C (Consequences) sonuç veya bireyin duygusal ve davranışsal tepkisidir. Genellikle mutsuzluk veya duygusal rahatsızlıklardır. Çevrede gelişen olaylara bağlı olarak meydana gelen bu düşünceler, daha sabit olan inançlarımız ve şemalarımızdan köken almaktadırlar.
Otomatik düşünceler çoğu zaman fikirler, yorumlar olarak ortaya çıkar ‘gerçekler’ olarak değil. Yorumlar tartışmaya açıktır fakat gerçekler tartışmaya açık değildir. Kanıtı olmayan her düşünce yorumdur. Bütün bu sistem Beck’in Kognitif Modelindeki gibi işler.

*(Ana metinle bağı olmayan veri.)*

#[global] Set Default Goal Selector "!".

(** ** Go's control outcomes

    A Go function either returns, panics, or blocks for ever (a mutex that is
    never released, a channel nobody reads). *)

Inductive outcome (A : Type) : Type :=
| Returns (a : A)
| Panics (msg : string)
| Blocks.

Arguments Returns {A} _.
Arguments Panics {A} _.
Arguments Blocks {A}.

(** ** Errors

    [Sentinel var msg] is a package-level [var var = errors.New(msg)]: two
    sentinels with the same text are different errors.  [Fmt f args] is a fresh
    [errors.New]/[fmt.Errorf] value without [%w]; [Wrap f args e] is
    [fmt.Errorf] with one [%w]; [Joined es] is [errors.Join]; [BaseExc] is a
    [*exceptions.BaseException]; [Foreign tag msg] is an error produced by code
    outside the repository. *)

Inductive error : Type :=
| Sentinel (var msg : string)
| Fmt (f : string) (args : list string)
| Wrap (f : string) (args : list string) (inner : error)
| Joined (errs : list error)
| BaseExc (code : Z) (status : Z) (msg : string)
| Foreign (tag msg : string).

(** Rendering: the verbs %s, %d, %v, %T and %w print their argument (already a
    string), %q quotes it (printable ASCII: the quote and the backslash are
    escaped). *)
Fixpoint escape (s : string) : string :=
  match s with
  | EmptyString => ""
  | String c s' =>
      if bool_decide (c = Ascii.ascii_of_nat 92 ∨ c = Ascii.ascii_of_nat 34)
      then String (Ascii.ascii_of_nat 92) (String c (escape s')) else String c (escape s')
  end.

Definition quote (s : string) : string :=
  String (Ascii.ascii_of_nat 34) (escape s) +:+ String (Ascii.ascii_of_nat 34) "".

Fixpoint sprintf (f : string) (args : list string) : string :=
  match f with
  | EmptyString => ""
  | String c f' =>
      if bool_decide (c = Ascii.ascii_of_nat 37)
      then match f', args with
           | String v f'', a :: args' =>
               (if bool_decide (v = Ascii.ascii_of_nat 113) then quote a else a) +:+ sprintf f'' args'
           | String v f'', [] => "%!" +:+ String v ("(MISSING)" +:+ sprintf f'' [])
           | EmptyString, _ => "%!(NOVERB)"
           end
      else String c (sprintf f' args)
  end.

(** [err.Error()] *)
Fixpoint Error (e : error) : string :=
  match e with
  | Sentinel _ m => m
  | Fmt f args => sprintf f args
  | Wrap f args i => sprintf f (args ++ [Error i])
  | Joined es => (fix lines (l : list error) : string :=
                    match l with
                    | [] => ""
                    | [x] => Error x
                    | x :: l' => Error x +:+ String (Ascii.ascii_of_nat 10) (lines l')
                    end) es
  | BaseExc _ _ m => m
  | Foreign _ m => m
  end.

(** A Go [error] value: [nil] is [None]. *)
Definition goerror : Type := option error.

(** [errors.Is err target] for a sentinel target: pointer identity along the
    wrapping chain and inside every joined error. *)
Fixpoint errors_Is (e : error) (var : string) : bool :=
  match e with
  | Sentinel v _ => bool_decide (v = var)
  | Wrap _ _ i => errors_Is i var
  | Joined es => (fix any (l : list error) : bool :=
                    match l with
                    | [] => false
                    | x :: l' => errors_Is x var || any l'
                    end) es
  | _ => false
  end.

(** [errors.Join]: nil arguments are dropped, and joining nothing is nil. *)
Definition errors_Join (es : list goerror) : goerror :=
  match omap id es with
  | [] => None
  | l => Some (Joined l)
  end.

(** ** A state monad with panics

    [M St A] is code that reads and writes a Go state [St].  The state survives
    a panic, as Go's heap does. *)

Definition M (St A : Type) : Type := St → outcome A * St.

#[global] Instance M_ret St : MRet (M St) := λ A a s, (Returns a, s).

#[global] Instance M_bind St : MBind (M St) := λ A B k m s,
  match m s with
  | (Returns a, s') => k a s'
  | (Panics e, s') => (Panics e, s')
  | (Blocks, s') => (Blocks, s')
  end.

Definition gets {St A} (f : St → A) : M St A := λ s, (Returns (f s), s).

Definition modify {St} (f : St → St) : M St () := λ s, (Returns tt, f s).

Definition panic {St A} (msg : string) : M St A := λ s, (Panics msg, s).

Definition block {St A} : M St A := λ s, (Blocks, s).

(** The result and the final state of a run that returns. *)
Definition result {St A} (m : M St A) (s : St) : option A :=
  match m s with (Returns a, _) => Some a | _ => None end.

Definition final {St A} (m : M St A) (s : St) : St := (m s).2.

(** Run code of a component on the second half of a pair of states. *)
Definition on_snd {D St A} (m : M St A) : M (D * St) A := λ ds,
  let '(r, s') := m ds.2 in (r, (ds.1, s')).

(** ** Dynamic values

    A Go [interface{}] holding a pointer: its dynamic type and the pointer,
    which may be nil inside a non-nil interface.  [None] is the nil interface. *)

Record dyn : Type := mkDyn { dyn_type : string; dyn_ptr : option nat }.

Definition any : Type := option dyn.

#[global] Instance dyn_eq_dec : EqDecision dyn.
Proof. solve_decision. Defined.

Bu tablodaki şemalarımız, temel düşüncelerimiz, ara inançlarımız yetiştiğimiz çevreye, kültüre, normlarımıza ve bizi yetiştirenlerin tutumlarına göre şekil alır. Hayatımızda önümüze gelen tekrarlayan benzer problemleri algılamamızda biliş düzeyimizin arka tarafında bu psikolojik kuramlar, teoriler gizlidir. Bunları keşfetmek ve farkındalık kazanarak düşünce kalıplarımızı değiştirmek ancak profesyonel bir terapi süreci ile gerçekleşebilir. Bütün bunlardan yola çıkarsak aslında olay ‘çocukluğa inmek’ değil düşünce ve davranış kalıplarımızın analizi, neden aynı çarkın içinde benzer problemler ile döndüğümüzün doğru cevabını bulmak için geçmişe, onların geldikleri serüvene dönüp bir göz atmak tabii ki bu göz atma kısmında bize doğru yerlere bakmamız konusunda yardımcı olacak güven duyduğumuz profesyonel kişi ile yapılmalıdır. Problemlerimize geçici çözümler sadece günü kurtarır, hem günü hem geleceğimizi kurtarmak istiyorsak eğer neyi niçin hangi nedenle yaptığımızı ve düşünce kalıplarımızı bilimsel bulgularla sorgulama içe dönüş konusunda cesur olmalıyız. Düşüncelerimiz ve fikirlerimiz belki bir yerlerde yanlış süzgeçlerden geçip öğretilmiştir bizlere bu yüzden ‘öğrenilmiş çaresizlik’ yaşamak yerine süzgeçlerimizi tazeleyebiliriz. Bütün bunlardan yola çıkarak, çocukluğumuza inmek yerine geçmişten günümüze gelirken ki serüvenimize bir göz atma yapabiliriz.